During free time in the afternoon, one participant creates intricate illustrations. He uses a magnifying glass to direct sunlight onto a wooden block, a process known as Heliography. Credit: Clarissa Donnelly-DeRoven

“How many people [with brain injuries] are sitting in their house watching TV because they can’t get out? [Because] if they do go out, people are going to be like, ‘Why are you acting so strange?’” Guptill said. 

“With our people, if we’re in the movie theater and they’re going up to buy a snack, I’ll be behind them, I’ll be there, but I’ll wait,” she said. “Sometimes the clerk will realize, ‘Wait a minute,’ and they will slow down and give them the chance, rather than to be like, ‘What’s wrong with you?’” 

Even as many people with brain injuries struggle with short-term memory, often their memories from before the accident are completely intact. That means they know when people are treating  them worse than they did in the “before” time.

“That experience of having lived 30 years as a non-disabled person, and then having a situation happen that causes you to now be in this other place is a very unique experience of those with brain injuries, compared with other people with disabilities,” Rawls said. 

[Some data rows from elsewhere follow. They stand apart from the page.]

(** * RentGuard360: the text sanitizer and the risk-score calculator

    A shallow embedding of the two algorithmic lambdas of the backend,

    - [backend/lambdas/privacy-shield.py]: direction repair, PII masking,
      OCR-noise cleaning, clause segmentation, contract confidence;
    - [backend/lambdas/ai-analyzer.py]: [recalculate_scores];

    together with the properties the specification states about them.

    Python values are modelled as the interpreter has them: a [str] is a
    sequence of Unicode code points, an [int] is unbounded, a [float] is
    an IEEE 754 value, a [dict] keeps its keys in insertion order, [re]
    is a backtracking matcher, and an operation on a value of the wrong
    type raises. *)

From Stdlib Require Import ZArith NArith List Bool String Ascii Lia Permutation.
From Stdlib Require Import Floats.SpecFloat.
Import ListNotations.



(* ================================================================== *)
(** * Python strings *)
(* ================================================================== *)

Module Py.

(** A Python [str]: the list of its code points. *)
Definition char := N.
Definition str := list char.

(** ** Literals

    Source literals are written as they stand in the Python files; the
    file is UTF-8, so a literal is read as bytes and decoded. *)

Fixpoint bytes_of (s : string) : list N :=
  match s with
  | EmptyString => []
  | String a s' => N_of_ascii a :: bytes_of s'
  end.

Local Open Scope N_scope.

Fixpoint utf8_decode (bs : list N) : str :=
  match bs with
  | [] => []
  | b0 :: t0 =>
    if b0 <? 128 then b0 :: utf8_decode t0
    else match t0 with
    | [] => [b0]
    | b1 :: t1 =>
      if b0 <? 224 then ((b0 - 192) * 64 + (b1 - 128)) :: utf8_decode t1
      else match t1 with
      | [] => [b0; b1]
      | b2 :: t2 =>
        if b0 <? 240
        then ((b0 - 224) * 4096 + (b1 - 128) * 64 + (b2 - 128)) :: utf8_decode t2
        else match t2 with
        | [] => [b0; b1; b2]
        | b3 :: t3 =>
          ((b0 - 240) * 262144 + (b1 - 128) * 4096 + (b2 - 128) * 64 + (b3 - 128))
            :: utf8_decode t3
        end
      end
    end
  end.

Definition lit (s : string) : str := utf8_decode (bytes_of s).

Definition LF : char := 10.
Definition SP : char := 32.

Fixpoint str_eqb (a b : str) : bool :=
  match a, b with
  | [], [] => true
  | x :: a', y :: b' => (x =? y) && str_eqb a' b'
  | _, _ => false
  end.

(** ** [sub in text] *)

Fixpoint startswith (p s : str) : bool :=
  match p, s with
  | [], _ => true
  | _ :: _, [] => false
  | x :: p', y :: s' => (x =? y) && startswith p' s'
  end.

Fixpoint contains (p s : str) : bool :=
  startswith p s ||
  match s with
  | [] => false
  | _ :: s' => contains p s'
  end.

(** [s.count(p)] for a non-empty [p]: non-overlapping occurrences, left
    to right.  [skip] characters of the current occurrence are still to
    be passed over. *)
Fixpoint count_from (p s : str) (skip : nat) : nat :=
  match s with
  | [] => 0%nat
  | _ :: s' =>
    match skip with
    | S k => count_from p s' k
    | O => if startswith p s
           then S (count_from p s' (Nat.pred (List.length p)))
           else count_from p s' 0%nat
    end
  end.

Definition count (p s : str) : nat := count_from p s 0.

(** ** [text.split('\n')] and ['\n'.join(lines)] *)

Fixpoint split_on (sep : char) (s : str) : list str :=
  match s with
  | [] => [[]]
  | c :: s' =>
    if c =? sep then [] :: split_on sep s'
    else match split_on sep s' with
         | [] => [[c]]
         | l :: ls => (c :: l) :: ls
         end
  end.

Fixpoint join (sep : str) (ls : list str) : str :=
  match ls with
  | [] => []
  | [l] => l
  | l :: ls' => l ++ sep ++ join sep ls'
  end.

(** ** Whitespace

    [str.isspace], which is also [\s] of [re] on [str] patterns. *)
Definition isspace (c : char) : bool :=
  ((9 <=? c) && (c <=? 13)) || ((28 <=? c) && (c <=? 32))
  || (c =? 133) || (c =? 160) || (c =? 5760)
  || ((8192 <=? c) && (c <=? 8202))
  || (c =? 8232) || (c =? 8233) || (c =? 8239) || (c =? 8287) || (c =? 12288).

Fixpoint lstrip_of (sp : char -> bool) (s : str) : str :=
  match s with
  | [] => []
  | c :: s' => if sp c then lstrip_of sp s' else s
  end.

Definition strip_of (sp : char -> bool) (s : str) : str :=
  rev (lstrip_of sp (rev (lstrip_of sp s))).

Definition lstrip : str -> str := lstrip_of isspace.
Definition rstrip (s : str) : str := rev (lstrip (rev s)).

(** [s.strip()] *)
Definition strip : str -> str := strip_of isspace.

(** Truth value of a string: [if s] *)
Definition nonempty (s : str) : bool :=
  match s with [] => false | _ => true end.

(** [s[i:j]] for [0 <= i], [0 <= j]. *)
Definition slice (s : str) (i j : nat) : str := firstn (j - i) (skipn i s).

(** [s[i:]] *)
Definition slice_from (s : str) (i : nat) : str := skipn i s.

End Py.

Import Py.

(* ================================================================== *)
(** * The Unicode character database *)
(* ================================================================== *)

(** The interpreter's Unicode tables are not part of the repository; the
    lambdas are modelled over any tables.  [UCD.tables] below gives
    them for the code points the lambdas' own constants are written
    in. *)
Class UnicodeTables := {
  (** the digit value of a character of category Nd, [None] for every
      other character *)
  todecimal : char -> option Z;
  (** [str.isalnum] on one character; [\w] is [isalnum] or underscore *)
  isalnum : char -> bool;
  (** [casematch p c]: under [re.IGNORECASE] the pattern literal [p]
      matches the text character [c] *)
  casematch : char -> char -> bool;
  (** [str.lower] *)
  lower : str -> str;
  (** [str.upper] *)
  upper : str -> str
}.

(** [str.isdecimal] on one character: category Nd, the [\d] of [re] *)
Definition isdecimal {U : UnicodeTables} (c : char) : bool :=
  match todecimal c with Some _ => true | None => false end.

(* ================================================================== *)
(** * Regular expressions: the fragment of [re] the lambdas use *)
(* ================================================================== *)

Module Re.

Local Open Scope N_scope.

(** Stars only ever range over one-character sets in the lambdas'
    patterns, and look-behinds over one character. *)
Inductive regex : Type :=
| Eps
| Cls (p : char -> bool)
| Cat (r1 r2 : regex)
| Alt (r1 r2 : regex)
| Opt (r : regex)
| Star (p : char -> bool)
| WordB
| Bos
| Eos
| Ahead (r : regex)
| NotAhead (r : regex)
| Behind (p : char -> bool).

Declare Scope re_scope.
Delimit Scope re_scope with re.
Bind Scope re_scope with regex.
Infix "+++" := Cat (at level 60, right associativity) : re_scope.
Infix "</>" := Alt (at level 65, right associativity) : re_scope.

When limited understanding turns threatening

Even beyond the emotional trauma, the public’s lack of understanding of brain injuries can put people in physical danger. One participant, Devon, knows that first hand.  

When he was 19, Devon was walking down his street when a police officer stopped him. 

Devon, a participant at Hinds’ Feet Farm in Asheville, thinks it’s critical that police receive more training on how best to interact with people who have brain injuries. Credit: Clarissa Donnelly-DeRoven

“I was wearing a hoodie, and he thought that I was looking suspicious,” Devon said. The officer told Devon there was an assault nearby, and asked if he knew anything about it. “I was like, ‘No.’ [The officer said], ‘Well, I’m gonna have to talk to your mother and father about that.’ I was like, ‘Okay, but I already told you that I didn’t do anything.’” 

Devon said the officer followed him home and put him in handcuffs. “I didn’t know what was going on, so I flipped out,” he remembered. “My mom was crying and my dad was getting upset.”

Devon has lived with a brain injury his whole life. He was born with his umbilical cord wrapped around his neck, cutting off his oxygen supply for a critical amount of time. Later, as an adult, he fell off a ladder at work, which added another injury. He thinks it’s important that everyone learn more about people with brain injuries and how to interact with them, especially police. His intuition is supported by data: studies estimate that half of all people killed by police had a disability.

“We’re normal,” he said. “But we might be walking down the street and a cop pull up and say ‘What are you doing out here?’ And we’ll be shutting down, because we don’t know what to do, what to say.” 

When the pandemic recedes, the staff and members hope to restart community activities as soon as possible. If they don’t lead the integration, it’s unlikely anyone else will.